Trojan utilizava o computador do usuário para minerar bitcoins em nome do intruso. A GPU foi escolhida justamente pelo seu alto poder computacional (lembra-se daquele velha frase “uma placa de vídeo é quase um computador a parte"). E como a mineração de bitcoins demanda um alto índice de cálculos de hashes, os invasores optaram por utilizar a placa de vídeo para essa situação.

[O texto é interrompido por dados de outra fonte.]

(** [sm.OLS(endog, exog, missing=...)]: both arguments are turned into
    numeric arrays (an [object] column cannot be), the [missing] option
    is applied, and the design matrix is [exog] as given: statsmodels adds
    no column of ones unless the caller does ([sm.add_constant]). *)
Definition OLS (endog : column) (exog : DataFrame) (missing : missing_option)
  : result OLSModel :=
  match endog with
  | Object _ => Raise ValueError
  | Numeric ys =>
      if decide (length (numeric_columns exog) = length (columns exog)) then
        let* obs := handle_missing missing
                      (observations ys (numeric_columns exog).*2) in
        Ok {| exog_names := names exog; data := obs |}
      else Raise ValueError
  end.

(** The default of the keyword the script leaves out. *)
Definition OLS_missing_default : missing_option := missing_none.

(** [model = sm.OLS(y, x)] *)
Definition model (batters : DataFrame) (reg_variables : list string)
  : result OLSModel :=
  let* y := y batters in
  let* x := x batters reg_variables in
  OLS y x OLS_missing_default.

(** ** The script, top to bottom *)

Inductive stage : Type :=
  | Acquisition
  | Score
  | Export
  | Ranking
  | Regression.

Inductive exit : Type :=
  | Completed
  | Aborted (s : stage) (e : exception).

Section Script.
(** What statsmodels and the numerical routines under it do with a
    model afterwards ([fit()] and [summary()]) is left open: any
    function from the model's arrays to a report, or an exception. *)
Context {Summary : Type} (fit : OLSModel → result Summary).

Record World : Type := mkWorld {
  files : gmap string csv;
  read_only : gset string;
  stdout : list Summary
}.

Definition write_file (w : World) (path : string) (content : csv)
  : result World :=
  if decide (path ∈ read_only w) then Raise OSError
  else Ok {| files := <[path := content]> (files w);
             read_only := read_only w;
             stdout := stdout w |}.

Definition print (w : World) (s : Summary) : World :=
  {| files := files w; read_only := read_only w; stdout := stdout w ++ [s] |}.

(** [acquired] is what [pb.batting_stats(2021, qual=10)] returns or
    raises. *)
Definition main (w : World) (acquired : result DataFrame) : World * exit :=
  match acquired with
  | Raise e => (w, Aborted Acquisition e)
  | Ok batters =>
  match add_Points batters with
  | Raise e => (w, Aborted Score e)
  | Ok batters =>
  match write_file w "batterpoints.csv" (to_csv batters) with
  | Raise e => (w, Aborted Export e)
  | Ok w =>
  match corrs batters with
  | Raise e => (w, Aborted Ranking e)
  | Ok corrs =>
  let variables := variables corrs in
  let reg_variables := reg_variables variables in
  match model batters reg_variables with
  | Raise e => (w, Aborted Regression e)
  | Ok model =>
  match fit model with
  | Raise e => (w, Aborted Regression e)
  | Ok residuals => (print w residuals, Completed)
  end end end end end end.
End Script.

Arguments World : clear implicits.

(** ** Sample tables *)

Definition counts (l : list Z) : column :=
  Numeric ((λ z, Some (inject_Z z)) <$> l).

Definition zeros (n : nat) : column := counts (replicate n 0%Z).

(** Three players; only runs and hits are non-zero, so the scores are
    3, 1 and 4. *)
Definition sample : DataFrame :=
  {| index := [0; 1; 2]%Z;
     columns :=
       [("Name", Object ["a"; "b"; "c"]);
        ("R", counts [1; 0; 2]%Z); ("H", counts [1; 1; 0]%Z);
        ("2B", zeros 3); ("3B", zeros 3); ("HR", zeros 3); ("RBI", zeros 3);
        ("SB", zeros 3); ("CS", zeros 3); ("BB", zeros 3); ("IBB", zeros 3);
        ("HBP", zeros 3); ("SO", zeros 3)]%string |}.
(** Two points 1 km apart, one hour apart. *)
Definition km_a : TrackingPoint := ping 20 1 0 0 0.
Definition km_b : TrackingPoint := ping 21 1 1 0 3600000000.
Definition km_db : Session := log_db [km_a; km_b].

(** Two points with the same timestamp. *)
Definition same_a : TrackingPoint := ping 30 1 0 0 0.
Definition same_b : TrackingPoint := ping 31 1 1 0 0.
Definition same_db : Session := log_db [same_a; same_b].

Definition driver_at (id : UUID) (vehicle_id : option UUID) (x y : Q)
    : Driver :=
  {| d_id := id;
     d_vehicle_id := vehicle_id;
     d_status := AVAILABLE;
     d_location := Some (Point x y);
     d_is_active := true |}.

Definition vehicle (id : UUID) (type : VehicleType) (capacity_kg : Q)
    : Vehicle :=
  {| v_id := id;
     v_vehicle_type := type;
     v_capacity_kg := capacity_kg;
     v_status := V_AVAILABLE;
     v_is_active := true |}.

Definition shipment (id : UUID) : Shipment :=
  {| s_id := id;
     s_driver_id := None;
     s_destination := Point 10 0;
     s_status := IN_TRANSIT;
     s_estimated_distance_km := Some 10 |}.

(** A driver and a shipment. *)
Definition ping_db : Session :=
  {| drivers := [driver_at 1 None 0 0];
     vehicles := [];
     shipments := [shipment 1];
     tracking_points := [] |}.

(** The class attributes as the models declare them. *)
Definition mapped : TrackingService.Classes :=
  {| TrackingService.Driver_location := TrackingService.Column;
     TrackingService.Shipment_destination := TrackingService.Column |}.

(** A driver whose vehicle id names no row of the vehicle table. *)
Definition ghost : Driver := driver_at 1 (Some 99%N) 0 2.
Definition ghost_db : Session :=
  {| drivers := [ghost]; vehicles := []; shipments := [];
     tracking_points := [] |}.

(** Three drivers 45, 2 and 10 km from the origin, each with a van. *)
Definition far : Driver := driver_at 1 (Some 1%N) 45 0.
Definition near : Driver := driver_at 2 (Some 2%N) 0 2.
Definition mid : Driver := driver_at 3 (Some 3%N) 0 10.
Definition drivers_db : Session :=
  {| drivers := [far; near; mid];
     vehicles := [vehicle 1 VAN 800; vehicle 2 VAN 800; vehicle 3 VAN 800];
     shipments := [];
     tracking_points := [] |}.

Definition van : Vehicle := vehicle 1 VAN 800.
Definition motorcycle : Vehicle := vehicle 2 MOTORCYCLE 20.
Definition van_db : Session :=
  {| drivers := []; vehicles := [van]; shipments := [];
     tracking_points := [] |}.
Definition van_motorcycle_db : Session :=
  {| drivers := []; vehicles := [van; motorcycle]; shipments := [];
     tracking_points := [] |}.

End Samples.

(** More sample sessions. *)
Module MoreSamples.

Definition delivered (id driver_id : UUID) (km : Q) : Shipment :=
  {| s_id := id;
     s_driver_id := Some driver_id;
     s_destination := Point 10 0;
     s_status := DELIVERED;
     s_estimated_distance_km := Some km |}.

(** Driver 1 drives van 1 and has ten delivered shipments of 100 km. *)
Definition busy_db : Session :=
  {| drivers := [Samples.driver_at 1 (Some 1%N) 0 0];
     vehicles := [Samples.vehicle 1 VAN 800];
     shipments := map (fun id => delivered id 1 100)
                    [1; 2; 3; 4; 5; 6; 7; 8; 9; 10]%N;
     tracking_points := [] |}.

End MoreSamples.

(** Ascending order of the distance of a row [(id, distance)]. *)
Definition closer (a b : UUID * Q) : Prop := snd a <= snd b.

(** The first driver row that names the vehicle. *)
Definition first_driver_of (vehicle_id : UUID) (db : Session)
    : option Driver :=
  first (fun d => match d_vehicle_id d with
                  | Some v => N.eqb v vehicle_id
                  | None => false
                  end) (drivers db).

(** ** Comparisons and rounding *)

Lemma Qltb_lt (a b : Q) : Num.Qltb a b = true <-> a < b.
Proof.
  unfold Num.Qltb. rewrite negb_true_iff.
  split; intro Hab.
  - apply Qnot_le_lt. intro Hle. apply Qle_bool_iff in Hle. congruence.
  - destruct (Qle_bool b a) eqn:E; [|reflexivity].
    apply Qle_bool_iff in E. exfalso. revert E. apply Qlt_not_le. exact Hab.
Qed.

Lemma Qltb_ge (a b : Q) : Num.Qltb a b = false <-> b <= a.
Proof.
  unfold Num.Qltb. rewrite negb_false_iff. apply Qle_bool_iff.
Qed.

Lemma Qgtb_lt (a b : Q) : Num.Qgtb a b = true <-> b < a.
Proof. apply Qltb_lt. Qed.

Lemma Qgeb_le (a b : Q) : Num.Qgeb a b = true <-> b <= a.
Proof. apply Qle_bool_iff. Qed.

Lemma Qltb_comp (a a' b b' : Q) :
  a == a' -> b == b' -> Num.Qltb a b = Num.Qltb a' b'.
Proof.
  intros Ha Hb.
  destruct (Num.Qltb a' b') eqn:E.
  - apply Qltb_lt. apply Qltb_lt in E. rewrite Ha, Hb. exact E.
  - apply Qltb_ge. apply Qltb_ge in E. rewrite Ha, Hb. exact E.
Qed.

Lemma Qle_bool_comp (a a' b b' : Q) :
  a == a' -> b == b' -> Qle_bool a b = Qle_bool a' b'.
Proof.
  intros Ha Hb.
  destruct (Qle_bool a' b') eqn:E.
  - apply Qle_bool_iff. apply Qle_bool_iff in E. rewrite Ha, Hb. exact E.
  - destruct (Qle_bool a b) eqn:E'; [|reflexivity].
    apply Qle_bool_iff in E'. rewrite Ha, Hb in E'.
    apply Qle_bool_iff in E'. congruence.
Qed.

Lemma round_40 : Num.round 40 2 == 40.
Proof. reflexivity. Qed.

Lemma round_0 (n : nat) : Num.round 0 n == 0.
Proof.
  unfold Num.round.
  assert (E : Num.round_half_even (0 * inject_Z (Num.pow10 n)) = 0%Z).
  { unfold Num.round_half_even.
    assert (F : Qfloor (0 * inject_Z (Num.pow10 n)) = 0%Z).
    { rewrite (Qfloor_comp _ 0) by ring. reflexivity. }
    rewrite F.
    assert (T : Num.Qltb (2 * (0 * inject_Z (Num.pow10 n) - inject_Z 0)) 1 = true).
    { apply Qltb_lt. ring_simplify. reflexivity. }
    rewrite T. reflexivity. }
  rewrite E. unfold Qdiv. ring.
Qed.

(** Rounding on sample values. *)
Example round_half_even_ties :
  Num.round_half_even (5 # 2) = 2%Z
  /\ Num.round_half_even (7 # 2) = 4%Z
  /\ Num.round_half_even (- (5 # 2)) = (-2)%Z
  /\ Num.round_half_even (26 # 10) = 3%Z.
Proof. repeat split. Qed.

Example quantize_half_up_ties :
  Num.quantize_cents_half_up (5 # 1000) == 1 # 100
  /\ Num.quantize_cents_half_up (- (5 # 1000)) == - (1 # 100)
  /\ Num.quantize_cents_half_up (1234 # 1000) == 123 # 100.
Proof. repeat split. Qed.

Example round_to_digits :
  Num.round (12345 # 1000) 2 == 1234 # 100
  /\ Num.round (12355 # 1000) 2 == 1236 # 100
  /\ Num.round (125 # 100) 1 == 12 # 10.
Proof. repeat split. Qed.

(** The services on the sample sessions. *)
Example sample_distance :
  @ShipmentsService.calculate_distance_km Taxicab 0 0 40 0 == 40.
Proof. reflexivity. Qed.

(** ** Rounding is monotone *)

Lemma round_half_even_ge_floor (s : Q) :
  (Qfloor s <= Num.round_half_even s <= Qfloor s + 1)%Z.
Proof.
  unfold Num.round_half_even.
  destruct (Num.Qltb _ 1); [lia|].
  destruct (Num.Qltb 1 _); [lia|].
  destruct (Z.even _); lia.
Qed.

Lemma round_half_even_mono (s t : Q) :
  s <= t -> (Num.round_half_even s <= Num.round_half_even t)%Z.
Proof.
  intro Hst.
  pose proof (Qfloor_resp_le _ _ Hst) as Hfg.
  pose proof (round_half_even_ge_floor s) as Hs.
  pose proof (round_half_even_ge_floor t) as Ht.
  destruct (Z.eq_dec (Qfloor s) (Qfloor t)) as [E|NE]; [|
    destruct (Z.eq_dec (Num.round_half_even s) (Qfloor s)); lia].
  unfold Num.round_half_even in *. rewrite <- E in *.
  set (f := Qfloor s) in *.
  destruct (Num.Qltb (2 * (s - inject_Z f)) 1) eqn:S1.
  - destruct (Num.Qltb (2 * (t - inject_Z f)) 1); [lia|].
    destruct (Num.Qltb 1 (2 * (t - inject_Z f))); [lia|].
    destruct (Z.even f); lia.
  - apply Qltb_ge in S1.
    destruct (Num.Qltb (2 * (t - inject_Z f)) 1) eqn:T1.
    + apply Qltb_lt in T1. exfalso. lra.
    + destruct (Num.Qltb 1 (2 * (s - inject_Z f))) eqn:S2.
      * apply Qltb_lt in S2.
        destruct (Num.Qltb 1 (2 * (t - inject_Z f))) eqn:T2; [lia|].
        apply Qltb_ge in T2. exfalso. lra.
      * destruct (Num.Qltb 1 (2 * (t - inject_Z f))); [destruct (Z.even f); lia|].
        destruct (Z.even f); lia.
Qed.

Lemma pow10_pos (n : nat) : (0 < Num.pow10 n)%Z.
Proof. unfold Num.pow10. apply Z.pow_pos_nonneg; lia. Qed.

Lemma round_mono (x y : Q) (n : nat) :
  x <= y -> Num.round x n <= Num.round y n.
Proof.
  intro Hxy. unfold Num.round.
  pose proof (pow10_pos n) as Hp.
  assert (Hq : 0 < inject_Z (Num.pow10 n)).
  { unfold Qlt, inject_Z. cbn. lia. }
  apply Qmult_le_compat_r.
  - rewrite <- Zle_Qle. apply round_half_even_mono.
    apply Qmult_le_compat_r; [exact Hxy|]. now apply Qlt_le_weak.
  - apply Qlt_le_weak. now apply Qinv_lt_0_compat.
Qed.

Lemma round_half_even_Z (z : Z) : Num.round_half_even (inject_Z z) = z.
Proof.
  unfold Num.round_half_even. rewrite Qfloor_Z.
  assert (T : Num.Qltb (2 * (inject_Z z - inject_Z z)) 1 = true).
  { apply Qltb_lt. ring_simplify. reflexivity. }
  now rewrite T.
Qed.

Lemma round_Z (z : Z) (n : nat) : Num.round (inject_Z z) n == inject_Z z.
Proof.
  unfold Num.round.
  pose proof (pow10_pos n) as Hp.
  assert (E : inject_Z z * inject_Z (Num.pow10 n) == inject_Z (z * Num.pow10 n)).
  { now rewrite inject_Z_mult. }
  assert (F : Num.round_half_even (inject_Z z * inject_Z (Num.pow10 n))
              = (z * Num.pow10 n)%Z).
  { rewrite <- round_half_even_Z. unfold Num.round_half_even.
    rewrite (Qfloor_comp _ _ E).
    rewrite (Qltb_comp _ (2 * (inject_Z (z * Num.pow10 n) - inject_Z (Qfloor (inject_Z (z * Num.pow10 n))))) 1 1); [|now rewrite E|reflexivity].
    rewrite (Qltb_comp 1 1 (2 * (inject_Z z * inject_Z (Num.pow10 n) - inject_Z (Qfloor (inject_Z (z * Num.pow10 n))))) (2 * (inject_Z (z * Num.pow10 n) - inject_Z (Qfloor (inject_Z (z * Num.pow10 n)))))); [reflexivity|reflexivity|now rewrite E]. }
  rewrite F, inject_Z_mult. field.
  intro Hc. unfold Qeq, inject_Z in Hc. cbn in Hc. lia.
Qed.

Lemma round_nonneg (x : Q) (n : nat) : 0 <= x -> 0 <= Num.round x n.
Proof.
  intro Hx. rewrite <- (round_0 n). now apply round_mono.
Qed.

Lemma round_le_Z (x : Q) (z : Z) (n : nat) :
  x <= inject_Z z -> Num.round x n <= inject_Z z.
Proof.
  intro Hx. rewrite <- (round_Z z n). now apply round_mono.
Qed.

Lemma round_ge_Z (x : Q) (z : Z) (n : nat) :
  inject_Z z <= x -> inject_Z z <= Num.round x n.
Proof.
  intro Hx. rewrite <- (round_Z z n). now apply round_mono.
Qed.

Lemma round_comp (x y : Q) (n : nat) : x == y -> Num.round x n == Num.round y n.
Proof.
  intro E. apply Qle_antisym; apply round_mono; rewrite E; apply Qle_refl.
Qed.

Lemma round_half_even_nonneg (s : Q) : 0 <= s -> (0 <= Num.round_half_even s)%Z.
Proof.
  intro Hs. change 0%Z with (Num.round_half_even (inject_Z 0)).
  now apply round_half_even_mono.
Qed.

Que além do alto poder de processamento oferece uma margem menor para ser detectado. Esse seria o pontapé para a criação de um malware destinado a alcançar o poder de um processador gráfico.

Passando agor para o ano de 2013, pesquisadores da Universidade de Columbia, em Nova York, e da Fundação de Pesquisa e Tecnologia em Heless, na Grécia, desenvolveram um keylogger que podia ser ocultado na GPU. Lembrando que um Keylogger é utilizado para registrar as atividades da vítima e repassar isso para o invasor. Caso você queira baixar o documento divulgado pelos desenvolvedores desse malware, explicando o funcionamento, clique aqui.

Então, com esses dois casos, começávamos a ter um esboço do que seria possível alguns anos depois.E esse dia chegou. Dois anos depois da pesquisa realizada pelas universidades, um grupo intituladoTeam Jellyfish, utilizou os fundamentos da pesquisa realizada em 2013 para demonstrar o conceito de um novo malware destinado a invadir GPUs. 

Primeiramente, o grupo criou uma prova conceito de um malware, mais precisamente um rootkit baseado em Linux, para atacar as placas de vídeo. O malware, intitulado Jellyfish, se instala na GPU e a partir do DMA (Direct Acess Memory) consegue acessar a memória e “escutar informações da CPU".